Plk2-null lesions are less differentiated and exhibit decreased expression of estrogen and progesterone receptors
To further characterize the lesions in Plk2+/+ and Plk2-/- parous mammary glands, K8 and K5 immunofluorescent staining was used to examine organization of the luminal and basal epithelial layers. Plk2+/+ lesions displayed intact K5+ myoepithelial cell layers surrounding the K8+ luminal compartments, indicating the proper organization of the two epithelial compartments (Fig. 6A). In stark contrast, Plk2-/- lesions lacked proper epithelial organization. Both K5+ cells, as well as cells that were double-positive for K8+/K5+ were observed, within the lumens of the ducts (Fig. 6B). Quantitation of Plk2+/+ revealed there were no double-positive cells present in lesions and Plk2-/- had 4% of total cells in lesions that were positive for K8 and K5 (supplementary material Fig. S7B). Collectively, these results suggest that lesions that arise as a consequence of Plk2 loss appear less differentiated, perhaps as an expansion of a multipotent progenitor population.
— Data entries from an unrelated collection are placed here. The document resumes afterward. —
(** One step keeps the controls current, unless it leaves a load waiting. *)
Lemma controls_current_step e w w' :
  step e w = Some w' ->
  (loads_waiting w = false -> controls_current w) ->
  loads_waiting w' = false -> controls_current w'.
Proof.
  intros Hstep Hinv Hnone.
  destruct e as [file| | |sel| |i r|i r|i|i r|i r|i]; cbn [step] in Hstep.
  - inversion Hstep; subst. destruct file as [file|]; [|by apply Hinv].
    unfold loads_waiting, loadPDF in Hnone.
    cbn [suspend frames set_frames] in Hnone. rewrite existsb_app in Hnone.
    apply orb_false_elim in Hnone as [Hnone _].
    by eapply controls_current_transfer; [| | |exact (Hinv Hnone)].
  - inversion Hstep; subst. rewrite loads_waiting_navigateToPage in Hnone.
    by apply controls_current_navigateToPage, Hinv.
  - inversion Hstep; subst. rewrite loads_waiting_navigateToPage in Hnone.
    by apply controls_current_navigateToPage, Hinv.
  - inversion Hstep; subst. destruct (trim sel); [by apply Hinv|].
    by eapply controls_current_transfer; [| | |exact (Hinv Hnone)].
  - inversion Hstep; subst.
    by eapply controls_current_transfer; [| | |exact (Hinv Hnone)].
  - take_frame Hstep i w. inversion Hstep; subst; clear Hstep.
    assert (loads_waiting w = false) as Hw.
    { unfold loads_waiting. rewrite <- (loads_waiting_delete _ i _ Hf eq_refl).
      destruct r as [buf|err]; [|exact Hnone].
      unfold loads_waiting, loadPDF_gotBuffer in Hnone.
      cbn [suspend frames set_frames call_pdfjs] in Hnone.
      rewrite existsb_app in Hnone.
      by apply orb_false_elim in Hnone as [Hnone _]. }
    eapply controls_current_transfer; [| | |exact (Hinv Hw)];
      by destruct r.
  - take_frame Hstep i w. inversion Hstep; subst; clear Hstep.
    destruct r as [doc|err].
    + exfalso. unfold loads_waiting, loadPDF_gotDocument in Hnone.
      destruct (renderCurrentPage _) as [w1 promise].
      cbn [suspend frames set_frames] in Hnone.
      rewrite existsb_app in Hnone. cbn in Hnone.
      by rewrite orb_true_r in Hnone.
    + assert (loads_waiting w = false) as Hw.
      { unfold loads_waiting.
        by rewrite <- (loads_waiting_delete _ i _ Hf eq_refl). }
      by eapply controls_current_transfer; [| | |exact (Hinv Hw)].
  - take_frame Hstep i w. inversion Hstep; subst; clear Hstep.
    apply controls_current_updateUI.
  - take_frame Hstep i w. inversion Hstep; subst; clear Hstep.
    assert (existsb load_waiting (delete i (frames w))
            = loads_waiting w) as Hdel
      by (by apply (loads_waiting_delete _ i _ Hf)).
    unfold renderCurrentPage_gotPage in *.
    destruct r as [pg|err].
    + destruct (getViewport pg) as [v|err].
      * pose proof (chrome_build_page (pageNum (this w)) (page w)) as Hchrome.
        cbn [this call_pdfjs set_frames page] in *.
        destruct (build_page _ _) as [[pw tc] b']. cbn [snd] in Hchrome.
        unfold loads_waiting in Hnone.
        cbn [suspend frames set_frames call_pdfjs on_this on_page] in Hnone.
        rewrite existsb_app, Hdel in Hnone.
        apply orb_false_elim in Hnone as [Hnone _].
        eapply controls_current_transfer; [| | |exact (Hinv Hnone)];
          try reflexivity.
        unfold shown. cbn [suspend page set_frames call_pdfjs on_this on_page].
        by rewrite Hchrome.
      * rewrite loads_waiting_finally in Hnone.
        apply controls_current_finally.
        eapply controls_current_transfer;
          [| | |exact (Hinv (eq_trans (eq_sym Hdel) Hnone))]; reflexivity.
    + rewrite loads_waiting_finally in Hnone.
      apply controls_current_finally.
      eapply controls_current_transfer;
        [| | |exact (Hinv (eq_trans (eq_sym Hdel) Hnone))]; reflexivity.
  - take_frame Hstep i w. inversion Hstep; subst; clear Hstep.
    assert (existsb load_waiting (delete i (frames w))
            = loads_waiting w) as Hdel
      by (by apply (loads_waiting_delete _ i _ Hf)).
    unfold loads_waiting in Hnone. cbn [suspend frames set_frames] in Hnone.
    rewrite frames_renderTextContent_gotText in Hnone.
    cbn [frames set_frames] in Hnone.
    rewrite existsb_app, Hdel in Hnone.
    apply orb_false_elim in Hnone as [Hnone _].
    pose proof (nav_renderTextContent_gotText r
                  (set_frames (delete i (frames w)) w)) as Hnav.
    injection Hnav as Hd Hn _ _ _ _.
    eapply controls_current_transfer; [exact Hd|exact Hn| |exact (Hinv Hnone)].
    unfold shown, renderTextContent_gotText.
    destruct r as [items|err]; [|reflexivity].
    cbn [this console_log on_page set_frames textContainer].
    destruct (textContainer (this w)) as [tc|].
    + cbn [suspend set_frames page on_page].
      by rewrite chrome_append_text_items.
    + by destruct (processItem <$> items).
  - take_frame Hstep i w. inversion Hstep; subst; clear Hstep.
    assert (existsb load_waiting (delete i (frames w))
            = loads_waiting w) as Hdel
      by (by apply (loads_waiting_delete _ i _ Hf)).
    unfold renderCurrentPage_rendered in *.
    rewrite loads_waiting_finally in Hnone.
    apply controls_current_finally.
    eapply controls_current_transfer;
      [| | |exact (Hinv (eq_trans (eq_sym Hdel) Hnone))]; reflexivity.
Qed.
Because loss of estrogen and progesterone often is associated with a less differentiated status of mammary epithelium (Lapidus et al., 1998) the estrogen receptor (ER) and progesterone receptor (PR) status of the parous lesions was investigated by immunohistochemical staining. The Plk2+/+ lesions maintained expression of ER and PR in the luminal epithelial cells (Fig. 6C,E), whereas Plk2-/- lesions showed a prominent decrease of ER expression and a decrease in the number of cells expressing PR (Fig. 6D,F; supplementary material Fig S7C,D). These data further suggest that lesions that arise as a consequence of Plk2 loss exhibit a less differentiated phenotype.
DISCUSSION
In this study, we identified a novel role for Plk2 in regulating mammary gland development. In the absence of Plk2, we observed increased proliferation of MECs, hyperbranching of the ductal tree and a transient delay in ductal elongation. Levels of apoptosis were not significantly altered and hyperplastic lesions or tumors were not observed in virgin mice, despite the increase in proliferation in Plk2-/- mammary glands. This indicates that any increase in cell number that might occur due to the increase in proliferation is possibly compensated for by removal of cells from ductal lumens sometime after 16 weeks and prior to lactation, as has been observed in several other knockout mice models by an unknown mechanism (Mailleux et al., 2007; Moraes et al., 2009). We were able to recapitulate the ductal elongation, hyperbranching and proliferative phenotypes in transplantation studies into wild-type fat pads, indicating that the alterations in ductal elongation, increase in branching and increase in proliferation are a consequence of Plk2 loss specifically in the epithelium. Additionally, we find that the proliferative phenotype is observed in transplants during pubertal development and although there are more proliferating cells in Plk2-/- upon completion of development, these differences were not statistically significant. The maintenance of proliferation in post-pubertal development in the endogenous gland may be due to alterations in systemic hormonal regulation present only in the germline knockout. Interestingly, expression profiling of Plk2-null MECs showed alterations in key genes involved in regulating the mitotic spindle. Moreover, we found that Plk2 is required to maintain the integrity of the ductal epithelium, as loss of Plk2 led to mitotic spindle misorientation and disruption of apical-basal polarity in the luminal epithelium. Finally, we observed an increased number of lesions in multiparous Plk2-null mammary glands, providing evidence for the role of Plk2 in suppression of mammary tumorigenesis.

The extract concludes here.